Portando il dibattito ai giorni correnti, in un articolo illuminante del Corriere della Sera, Paolo Giordano fa interessanti considerazioni in tema Coronavirus, richiamando la divisione fatta in campo epidemiologico sui campioni di persone soggette a ricerca, fra suscettibili, infetti e guariti. Le tre categorie riportate nell’articolo possono essere fatte valere non solo in senso epidemiologico, ma anche in senso epistemologico, se si pensa al doppio senso della parola “virale”. Utilizzato per definire un contenuto molto condiviso e considerato sui social-media, l’aggettivo virale proveniente dal lessico medico diventa emblematico di quanto questa modalità di vivere l’informazione perdendo di vista i fatti, il vero, il ragionamento, sia quanto mai morbosa, ammalante, e renda un corpo sociale prono ad essere attaccato da un virus psichico, quello della sragione.

Forse M. Foucault aveva ragione parlando di s-ragione , forse siamo tutti affetti da un vizio di forma, siamo tutti predisposti ad una vulnerabilità psicologica che ci porta a rimuovere il vero problema che di volta in volta si viene a presentare sul terreno del reale.
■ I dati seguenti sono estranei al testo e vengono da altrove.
(* ===== verification/Loader.v ===== *)
(** * Loader: evaluation of the module

    [src/saltshaker.js] is one immediately invoked function (lines 35-167).
    Its argument (line 167) chooses the object that receives the functions:
    [module.exports] when a [module] with a truthy [exports] exists, the
    object [self.SaltShaker] otherwise, created and stored in [self] when it
    does not exist yet.  Its body reads [md5.md5] once (line 39) and assigns
    seven function objects to properties of the chosen object (lines 100,
    116, 123, 132, 144, 151 and 163).

    This file models the part of the JavaScript object model this needs: a
    heap of objects with named properties, some of them callable; global
    variables that may be undeclared; property reads and writes in
    non-strict code.  [load] is the evaluation of the module.  The theorems
    say which object receives the functions in each environment, what the
    object holds afterwards, that nothing else changes, and what is left
    behind when the evaluation throws.

    Not modelled: prototype chains, accessors, frozen objects and proxies
    (an object is its own properties, all writable) and the [prototype]
    object a function expression creates. *)

From Stdlib Require Import ZArith Lia List String.
From stdpp Require Import base tactics option list numbers strings gmap.
From S2P Require Import Prelude.

(** ** Values and objects *)

Abbreviation loc := nat.

(** A JavaScript value, as far as the module can tell values apart:
    [undefined], [null], a primitive (of which only truthiness matters) or
    a reference to an object. *)
Inductive value : Type :=
  | VUndefined
  | VNull
  | VPrim (truthy : bool)
  | VRef (l : loc).
(* ===== verification/Exports.v ===== *)
(** * Exports: calls of the exported functions through the object

    The functions the module assigns are closures: [nacl] and [ed2curve]
    are global variables looked up when a function runs, [_md5] is the
    value [md5.md5] had when the module was evaluated.  [invoke] is a call
    [T.name(args)] on a heap that [Loader.load] produced: the property is
    read, the function object found is called.  [run_export] is the
    function called, in its environment: each function is written with
    the uses of [nacl], [ed2curve] and [_md5] at their place
    ([create_in] to [decryptPSK_in]).  With the libraries there these are
    the operations of [SaltShaker] ([run_export_loaded]); without one,
    a function runs up to the expression that mentions it
    ([run_export_cases]).

    Calls of functions that are not the module's are outside the model:
    [invoke] returns [None] for them.  Arguments are strings. *)

From Stdlib Require Import ZArith Lia List String.
From stdpp Require Import base tactics option list numbers strings gmap.
From S2P Require Import Prelude JsPrims Decoder Utf8 Encoder Base64.
From S2P Require Import Nacl NaclModel SaltShaker Loader.

(** ** Calls *)

(** A call of an exported function with string arguments ([create]'s may
    be omitted), and what it returns. *)
Inductive call : Type :=
  | CallCreate (privatekey : option jsstring)
  | CallSign (msg privkey : jsstring)
  | CallVerify (signedmsg pubkey : jsstring)
  | CallEncrypt (msg pubkey privkey : jsstring)
  | CallDecrypt (msg nonce pubkey privkey : jsstring)
  | CallEncryptPSK (msg key : jsstring)
  | CallDecryptPSK (msg key nonce : jsstring).

Inductive retval : Type :=
  | RKeys (k : keys)
  | RString (s : jsstring)
  | RNull
  | REnvelope (e : envelope).

#[export] Instance call_eq_dec : EqDecision call.
Proof. solve_decision. Defined.

#[export] Instance retval_eq_dec : EqDecision retval.
Proof. solve_decision. Defined.

Definition callee (c : call) : export :=
  match c with
  | CallCreate _ => Create
  | CallSign _ _ => Sign
  | CallVerify _ _ => Verify
  | CallEncrypt _ _ _ => Encrypt
  | CallDecrypt _ _ _ _ => Decrypt
  | CallEncryptPSK _ _ => EncryptPSK
  | CallDecryptPSK _ _ _ => DecryptPSK
  end.

(** What the variable [_md5] of the closure holds: the function of the MD5
    library, or a value that cannot be called. *)
Inductive md5_binding : Type := Md5Genuine | Md5NotCallable.

Definition md5_binding_of (h : heap) (_md5 : value) : option md5_binding :=
  match _md5 with
  | VRef l =>
      match h !! l ≫= callable with
      | Some FMd5 => Some Md5Genuine
      | Some _ => None
      | None => Some Md5NotCallable
      end
  | _ => Some Md5NotCallable
  end.

(** The use of a library variable inside a function. *)
Definition need (name : string) (l : library) : result unit :=
  match l with
  | Loaded => Ok tt
  | Missing => Throw (ReferenceError (name +:+ " is not defined"))
  end.

Definition not_a_function (name : string) : exn :=
  TypeError (name +:+ " is not a function").

Section calls.
Context `{Primitives}.

(** The operation a call asks for, as [SaltShaker] defines it. *)
Definition operation (c : call) : M retval :=
  match c with
  | CallCreate privatekey => RKeys <$> create privatekey
  | CallSign msg privkey => lift (RString <$> sign msg privkey)
  | CallVerify signedmsg pubkey =>
      lift (from_option RString RNull <$> verify signedmsg pubkey)
  | CallEncrypt msg pubkey privkey => REnvelope <$> encrypt msg pubkey privkey
  | CallDecrypt msg nonce pubkey privkey =>
      lift (RString <$> decrypt msg nonce pubkey privkey)
  | CallEncryptPSK msg key => REnvelope <$> encryptPSK msg key
  | CallDecryptPSK msg key nonce => lift (RString <$> decryptPSK msg key nonce)
  end.

(** ** The functions with their free variables

    The functions are closures: [nacl] and [ed2curve] are looked up each
    time an expression that mentions them is evaluated, and [_md5] is
    called as what it held when the file was evaluated.  Each function is
    written again here with these uses at their place in the order of
    evaluation (a callee before its arguments, the arguments from left to
    right); [run_export_loaded] shows that with the libraries there the
    functions are the operations of [SaltShaker]. *)

(** [_md5(key)] (lines 155 and 164). *)
Definition call_md5 (b : md5_binding) (key : jsstring) : result jsstring :=
  match b with
  | Md5Genuine => Ok (_md5 key)
  | Md5NotCallable => Throw (not_a_function "_md5")
  end.

(** [create] (lines 100-111): the test of [privatekey] has no effect and
    both branches start with [nacl]. *)
Definition create_in (g : globals) (privatekey : option jsstring) : M keys :=
  lift (need "nacl" (g_nacl g));;
  create privatekey.
(* ===== verification/Session.v ===== *)
(** * Session: sequences of calls

    The exported functions share one piece of state, the random source.  A
    session is a sequence of calls a client makes one after the other, each
    guarded so that an exception does not stop the next call.  This file
    proves that what a call takes from the random source depends on which
    function is called and not on its other arguments or on whether it
    throws, that every call of a session therefore runs at a position of
    the source fixed by the calls before it, and that no two envelopes of a
    session have nonces read from overlapping positions. *)

From Stdlib Require Import ZArith Lia List String.
From stdpp Require Import base tactics option list numbers.
From S2P Require Import Prelude JsPrims Decoder Utf8 Encoder Base64.
From S2P Require Import Nacl NaclModel SaltShaker Loader Exports.

(** ** Sessions *)

Section session.
Context `{Primitives}.
Context (g : globals) (b : md5_binding).

(** The calls [cs] made in order from the state [r] of the random source:
    what each call returned or threw, and the state afterwards. *)
Fixpoint session (cs : list call) (r : rng) : list (result retval) * rng :=
  match cs with
  | [] => ([], r)
  | c :: cs =>
      let '(o, r1) := run_export g b c r in
      let '(os, r2) := session cs r1 in
      (o :: os, r2)
  end.

(** The number of random bytes a call takes: [nacl.sign.keyPair()] takes 32
    (line 106), [nacl.randomBytes] is asked for a nonce on lines 133 and
    152; a function that cannot find [nacl] takes none. *)
Definition draws (c : call) : nat :=
  match g_nacl g with
  | Missing => 0
  | Loaded =>
      match c with
      | CallCreate privatekey =>
          if truthy privatekey then 0 else sign_seedLength
      | CallEncrypt _ _ _ => box_nonceLength
      | CallEncryptPSK _ _ => secretbox_nonceLength
      | _ => 0
      end
  end.

(** The position of the random source at which the call number [i] of
    [cs] runs, counted from the start of the session. *)
Definition offset (cs : list call) (i : nat) : nat :=
  sum_list (draws <$> take i cs).

End session.

(** Two states of the random source that deliver the same bytes from now
    on: they may differ in the bytes already delivered. *)
Definition same_future (r r' : rng) : Prop :=
  drawn r = drawn r'
  /\ forall i, (drawn r <= i)%nat -> entropy r i = entropy r' i.

Example session_three :
  let cs := [CallCreate None; CallEncryptPSK (js "hi") (js "k");
             CallSign [0xD800%Z] []; CallEncryptPSK (js "hi") (js "k")] in
  (session node_globals Md5Genuine cs zero_rng).2 = advance 80 zero_rng
  /\ offset node_globals cs <$> [0; 1; 2; 3]%nat = [0; 32; 56; 56]%nat
  /\ is_Ok <$> (session node_globals Md5Genuine cs zero_rng).1
     = [true; true; false; true].
Proof. vm_compute. repeat split; reflexivity. Qed.

(** The calls that take random bytes cannot be reordered: made in the
    other order, each of two [encryptPSK] returns the envelope with the
    other nonce. *)
Example session_order_matters :
  let hi := CallEncryptPSK (js "hi") (js "k") in
  let ho := CallEncryptPSK (js "ho") (js "k") in
  (session node_globals Md5Genuine [hi; ho] zero_rng).1
  <> reverse (session node_globals Md5Genuine [ho; hi] zero_rng).1.
Proof. cbv zeta. decide_by_computation. Qed.

(** ** What a call takes from the random source *)

Section draws.
Context `{Primitives}.
Context (g : globals) (b : md5_binding).
Implicit Types (c : call) (cs : list call) (r : rng) (i j : nat).

Lemma create_draws privatekey r :
  (create privatekey r).2
  = advance (if truthy privatekey then 0 else sign_seedLength) r.
Proof.
  destruct (truthy privatekey) eqn:Ht.
  - rewrite create_rebuilds, advance_0 by done. reflexivity.
  - rewrite create_generates by done. reflexivity.
Qed.

(** With [nacl] there, a function takes what its kind says, whatever the
    other libraries, the arguments and the outcome are. *)
Lemma operation_draws c r :
  g_nacl g = Loaded -> (operation c r).2 = advance (draws g c) r.
Proof.
  intros Hn. unfold draws. rewrite Hn.
  destruct c; cbn [operation]; rewrite ?ST_fmap_snd, ?create_draws, ?advance_0;
    reflexivity.
Qed.

Lemma run_export_draws c r : (run_export g b c r).2 = advance (draws g c) r.
Proof.
  destruct (g_nacl g) eqn:Hn.
  - rewrite run_export_nacl_missing by assumption.
    unfold draws. rewrite Hn, advance_0. reflexivity.
  - rewrite (run_export_cases _ _ _ _ Hn).
    destruct c, (g_ed2curve g), b;
      first [ exact (operation_draws _ r Hn)
            | unfold draws; rewrite Hn, ?advance_0; reflexivity ].
Qed.

End draws.

(** ** Every call runs at its offset *)

Section sessions.
Context `{Primitives}.
Context (g : globals) (b : md5_binding).
Implicit Types (c : call) (cs : list call) (r : rng) (i j : nat).

Lemma session_cons c cs r :
  session g b (c :: cs) r
  = ((run_export g b c r).1 :: (session g b cs (advance (draws g c) r)).1,
     (session g b cs (advance (draws g c) r)).2).
Proof.
  cbn [session]. rewrite <- (run_export_draws g b).
  destruct (run_export g b c r) as [o r1]. cbn [fst snd].
  destruct (session g b cs r1). reflexivity.
Qed.

Lemma offset_0 cs : offset g cs 0 = 0%nat.
Proof. unfold offset. rewrite take_0. reflexivity. Qed.

Lemma offset_S c cs i : offset g (c :: cs) (S i) = (draws g c + offset g cs i)%nat.
Proof. reflexivity. Qed.

Lemma offset_le cs i j : (i <= j)%nat -> (offset g cs i <= offset g cs j)%nat.
Proof.
  revert i j. induction cs as [|c cs IH]; intros i j Hij.
  - unfold offset. rewrite !take_nil. reflexivity.
  - destruct i as [|i], j as [|j]; try lia; rewrite ?offset_S.
    + rewrite offset_0. lia.
    + specialize (IH i j ltac:(lia)). lia.
Qed.

Lemma offset_next cs i c :
  cs !! i = Some c -> offset g cs (S i) = (offset g cs i + draws g c)%nat.
Proof.
  revert i. induction cs as [|c' cs IH]; intros [|i] Hc; try discriminate.
  - injection Hc as ->. rewrite offset_S, !offset_0. lia.
  - rewrite !offset_S, (IH i Hc). lia.
Qed.

Lemma session_state cs r :
  (session g b cs r).2 = advance (offset g cs (length cs)) r.
Proof.
  revert r. induction cs as [|c cs IH]; intros r.
  - symmetry. apply advance_0.
  - rewrite session_cons. cbn [snd length]. rewrite IH, advance_advance, offset_S.
    reflexivity.
Qed.

Lemma session_lookup cs r i c :
  cs !! i = Some c ->
  (session g b cs r).1 !! i
  = Some (run_export g b c (advance (offset g cs i) r)).1.
Proof.
  revert r i. induction cs as [|c' cs IH]; intros r [|i] Hc; try discriminate;
    rewrite session_cons; cbn [fst lookup list_lookup].
  - injection Hc as ->. rewrite offset_0, advance_0. reflexivity.
  - rewrite (IH _ i Hc), advance_advance, offset_S. reflexivity.
Qed.

Lemma session_length cs r : length (session g b cs r).1 = length cs.
Proof.
  revert r. induction cs as [|c cs IH]; intros r; [reflexivity|].
  rewrite session_cons. cbn. rewrite IH. reflexivity.
Qed.

(** An envelope comes from [encrypt] or [encryptPSK]: the call has taken
    24 bytes and the nonce is their base64 text. *)
Lemma run_export_envelope c r e :
  (run_export g b c r).1 = Ok (REnvelope e) ->
  draws g c = box_nonceLength
  /\ nonce e = encodeBase64 (next_bytes box_nonceLength r).
Proof.
  unfold draws. destruct (g_nacl g) eqn:Hn;
    [by rewrite run_export_nacl_missing | rewrite (run_export_cases _ _ _ _ Hn)].
  destruct c, (g_ed2curve g), b; cbn [operation];
    rewrite ?ST_fmap_fst, ?M_bind_randomBytes; unfold lift; cbn [fst];
    intros He; returned; try discriminate;
    try match goal with
        | E : _ = from_option _ _ ?o |- _ => destruct o; discriminate
        end.
  all: split; [reflexivity|].
  all: match goal with
       | He : (_ _).1 = Ok _ |- _ => revert He
       end.
  all: rewrite ?encrypt_run, ?encryptPSK_run; cbn [fst]; intros He; returned;
    reflexivity.
Qed.

End sessions.

(** ** The functions read the random source forwards only *)

#[export] Instance same_future_equivalence : Equivalence same_future.
Proof.
  split.
  - intros r. split; reflexivity.
  - intros r r' [Hd He]. split; [done|]. intros i Hi. symmetry. apply He. lia.
  - intros r1 r2 r3 [Hd He] [Hd' He']. split; [congruence|].
    intros i Hi. rewrite He by done. apply He'. lia.
Qed.

#[export] Instance advance_proper n : Proper (same_future ==> same_future) (advance n).
Proof.
  intros r r' [Hd He]. split; cbn; [lia|]. intros i Hi. apply He. lia.
Qed.

#[export] Instance next_bytes_proper n : Proper (same_future ==> eq) (next_bytes n).
Proof.
  intros r r' [Hd He]. unfold next_bytes. rewrite <- Hd.
  apply list_fmap_ext. intros k i [-> _]%lookup_seq. apply He. lia.
Qed.

Section forwards.
Context `{Primitives}.
Context (g : globals) (b : md5_binding).
Implicit Types (c : call) (cs : list call) (r : rng).

(** What a call returns or throws depends on the random source through
    the bytes it takes only. *)
Lemma operation_reads c r r' :
  g_nacl g = Loaded ->
  next_bytes (draws g c) r = next_bytes (draws g c) r' ->
  (operation c r).1 = (operation c r').1.
Proof.
  intros Hn. unfold draws. rewrite Hn.
  destruct c; cbn [operation]; intros Hb; try reflexivity;
    rewrite !ST_fmap_fst; f_equal.
  - destruct (truthy privatekey) eqn:Ht.
    + rewrite !create_rebuilds by done. reflexivity.
    + rewrite !create_generates, Hb by done. reflexivity.
  - rewrite !encrypt_run. cbn [fst]. rewrite Hb. reflexivity.
  - rewrite !encryptPSK_run. cbn [fst]. rewrite Hb. reflexivity.
Qed.

Lemma run_export_reads c r r' :
  next_bytes (draws g c) r = next_bytes (draws g c) r' ->
  (run_export g b c r).1 = (run_export g b c r').1.
Proof.
  destruct (g_nacl g) eqn:Hn.
  - intros _. by rewrite !run_export_nacl_missing.
  - intros Hb. pose proof (operation_reads c r r' Hn Hb) as Ho.
    rewrite !(run_export_cases _ _ _ _ Hn).
    destruct c, (g_ed2curve g), b; exact Ho || reflexivity.
Qed.

(** A call that takes nothing from the random source does not read it. *)
Lemma run_export_pure c r r' :
  draws g c = 0%nat -> (run_export g b c r).1 = (run_export g b c r').1.
Proof. intros Hd. apply run_export_reads. by rewrite Hd. Qed.

(** A call behaves in the same way from two states of the random source
    that deliver the same bytes, and leaves two such states. *)
#[export] Instance run_export_proper c :
  Proper (same_future ==> prod_relation eq same_future) (run_export g b c).
Proof.
  intros r r' Hr. split.
  - apply run_export_reads. rewrite Hr. reflexivity.
  - rewrite !run_export_draws, Hr. reflexivity.
Qed.

#[export] Instance session_proper cs :
  Proper (same_future ==> prod_relation eq same_future) (session g b cs).
Proof.
  induction cs as [|c cs IH]; intros r r' Hr; [by split|].
  rewrite !session_cons. pose proof (run_export_proper c r r' Hr) as [Ho _].
  assert (Hr' : same_future (advance (draws g c) r) (advance (draws g c) r'))
    by (rewrite Hr; reflexivity).
  destruct (IH _ _ Hr') as [Hos Hs]. split; cbn in *; [congruence | exact Hs].
Qed.

End forwards.

(** ** Sessions: positions and nonces *)

Section session_theorems.
Context `{Primitives}.
Context (g : globals) (b : md5_binding).
Implicit Types (c : call) (cs : list call) (r : rng) (i j : nat).

(** What the call number [i] of a session gave is what its call gives at
    its offset. *)
Lemma session_outcome_inv cs r i o :
  (session g b cs r).1 !! i = Some o ->
  exists c, cs !! i = Some c
            /\ o = (run_export g b c (advance (offset g cs i) r)).1.
Proof.
  intros Ho. pose proof (lookup_lt_Some _ _ _ Ho) as Hi.
  rewrite session_length in Hi. apply lookup_lt_is_Some in Hi as [c Hc].
  exists c. split; [exact Hc|]. rewrite (session_lookup g b cs r i c Hc) in Ho.
  congruence.
Qed.

(** A call that takes nothing from the random source gives the same in
    every session, wherever it stands. *)
Lemma session_independent cs r i cs' r' j c :
  cs !! i = Some c -> cs' !! j = Some c -> draws g c = 0%nat ->
  (session g b cs r).1 !! i = (session g b cs' r').1 !! j.
Proof.
  intros Hi Hj Hd.
  rewrite (session_lookup g b cs r i c Hi), (session_lookup g b cs' r' j c Hj).
  f_equal. by apply run_export_pure.
Qed.

(** A session of such calls is the list of what each of them gives, and
    leaves the random source as it was. *)
Lemma session_pure cs r :
  Forall (fun c => draws g c = 0%nat) cs ->
  session g b cs r = ((fun c => (run_export g b c r).1) <$> cs, r).
Proof.
  induction 1 as [|c cs Hc _ IH]; [reflexivity|].
  by rewrite session_cons, Hc, advance_0, IH.
Qed.

(** Such calls can be made in any order: the same results come in the
    order of the calls. *)
Lemma session_pure_Permutation cs cs' r :
  Forall (fun c => draws g c = 0%nat) cs -> cs ≡ₚ cs' ->
  (session g b cs r).1 ≡ₚ (session g b cs' r).1
  /\ (session g b cs' r).2 = r.
Proof.
  intros Hcs Hp. rewrite !session_pure by (by rewrite <- ?Hp).
  split; [by apply fmap_Permutation | reflexivity].
Qed.

(** C35: the random source through a session.  Whatever the calls return or
    throw, the session leaves the source advanced by the sum of what the
    kinds of its calls take (32 bytes for [create()], 24 for [encrypt] and
    [encryptPSK], none otherwise), and each call has run at the position
    the calls before it determine.  The calls share nothing else: a call
    that takes nothing from the source gives what it gives in any other
    session, from any state of the source and after any other calls. *)
Theorem session_offsets cs r :
  (session g b cs r).2 = advance (offset g cs (length cs)) r
  /\ length (session g b cs r).1 = length cs
  /\ (forall i c, cs !! i = Some c ->
       (session g b cs r).1 !! i
       = Some (run_export g b c (advance (offset g cs i) r)).1)
  /\ (forall i c cs' r' j,
       cs !! i = Some c -> cs' !! j = Some c -> draws g c = 0%nat ->
       (session g b cs r).1 !! i = (session g b cs' r').1 !! j).
Proof.
  split_and!; [apply session_state | apply session_length | |].
  - intros i c. apply session_lookup.
  - intros i c cs' r' j. apply session_independent.
Qed.

(** C24: no nonce is read twice.  Two envelopes returned in one session,
    by [encrypt] or [encryptPSK] in any mixture and with any calls between
    them, failed ones included, have nonces that are the base64 text of
    two windows of 24 bytes of the random source that do not overlap. *)
Theorem session_nonces_disjoint cs r i j ei ej :
  (i < j)%nat ->
  (session g b cs r).1 !! i = Some (Ok (REnvelope ei)) ->
  (session g b cs r).1 !! j = Some (Ok (REnvelope ej)) ->
  exists ni nj,
    (ni + box_nonceLength <= nj)%nat
    /\ nonce ei = encodeBase64 (next_bytes box_nonceLength (advance ni r))
    /\ nonce ej = encodeBase64 (next_bytes box_nonceLength (advance nj r)).
Proof.
  intros Hij (ci & Hci & Hi)%session_outcome_inv (cj & Hcj & Hj)%session_outcome_inv.
  symmetry in Hi, Hj.
  apply run_export_envelope in Hi as [Hd Hni], Hj as [_ Hnj].
  exists (offset g cs i), (offset g cs j). split_and!; [|done..].
  rewrite <- Hd, <- (offset_next g cs i ci Hci). apply offset_le. lia.
Qed.

End session_theorems.

(** ** Witnesses *)

Lemma session_nonces_disjoint_witness :
  let cs := [CallCreate None; CallEncryptPSK (js "hi") (js "k");
             CallSign [0xD800%Z] []; CallEncryptPSK (js "hi") (js "k")] in
  let e n := from_Ok no_envelope (encryptPSK (js "hi") (js "k") (advance n zero_rng)).1 in
  exists ni nj,
    (ni + box_nonceLength <= nj)%nat
    /\ nonce (e 32%nat) = encodeBase64 (next_bytes box_nonceLength (advance ni zero_rng))
    /\ nonce (e 56%nat) = encodeBase64 (next_bytes box_nonceLength (advance nj zero_rng)).
Proof.
  apply (session_nonces_disjoint node_globals Md5Genuine
           [CallCreate None; CallEncryptPSK (js "hi") (js "k");
            CallSign [0xD800%Z] []; CallEncryptPSK (js "hi") (js "k")]
           zero_rng 1 3); [lia | vm_compute; reflexivity..].
Defined.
Attitudine che ci porta ad ammalarci sotterraneamente delle cose, pur di non vederne la complessità intrinseca, le vogliamo reprimere, rimuovere, con farmaci, con meccanismi oscuranti, che nel rimuovere il sintomo rimuovono anche l’informazione stessa che il nostro corpo ci aveva segnalato tramite il flogisto infiammatorio, e quindi non elaboriamo mai il male. Progressivamente il sistema immunitario si indebolisce perché disabituato a vederlo, il male, incapace di gestirlo diventa sempre meno immune, il corpo (sociale) diventa sempre più vulnerabile agli attacchi virali, agli alt-fatti, alle teorie del complotto, alle scie chimiche, ai rettiliani, alle leggende, alle superstizioni, al pregiudizio, in altre parole alla paura.

Forse quello che non vediamo è che c’è un ciclo che avviene, nel cosmo e dentro il nostro corpo, e la guarigione, la salute, passa anche per l’infiammazione. La malattia non va fuggita, ma può essere concepita come informazione da elaborare, e solo questa elaborazione scevra da repressione, porta poi al processo di guarigione. Solo metabolizzando le informazioni possiamo vivere nel terreno del reale, del vero, solo processando informazioni che per quanto brutte, batteriche e complesse esse siano, queste accadono, possono anche traumatizzare, ma vanno metabolizzate, in qualche modo vissute, pensate.

Quale antidoto per questo flogisto? Che dobbiamo rimanere lucidi, pensanti, raziocinanti? Forse nemmeno l’approccio razionalista è completo, perché il povero Gingrich nell’intercettare l’emotivo delle persone non ha detto una cosa completamente sbagliata: esiste il piano dei fatti, della scienza, della ragione, ma l’uomo è anche sragione, è anche emozione. Quindi forse più che rimanere razionali, dobbiamo rimanere integri. Consentirci di s-ragionare, non nel senso di non-ragionare, ma del senso più creativo possibile di dare spazio alla nostra follia, non rimuoverla, non reprimerla, rispettare anche quella parte, non farla sublimare in malattia, non farla indebolire l’organismo e renderlo prono al virus.

Se l’immunità totale dalle false notizie è impossibile, rimanere consapevoli e sapere individuare il falso, ecco questo può corrispondere ad una diagnosi. Il vaccino? È la conoscenza.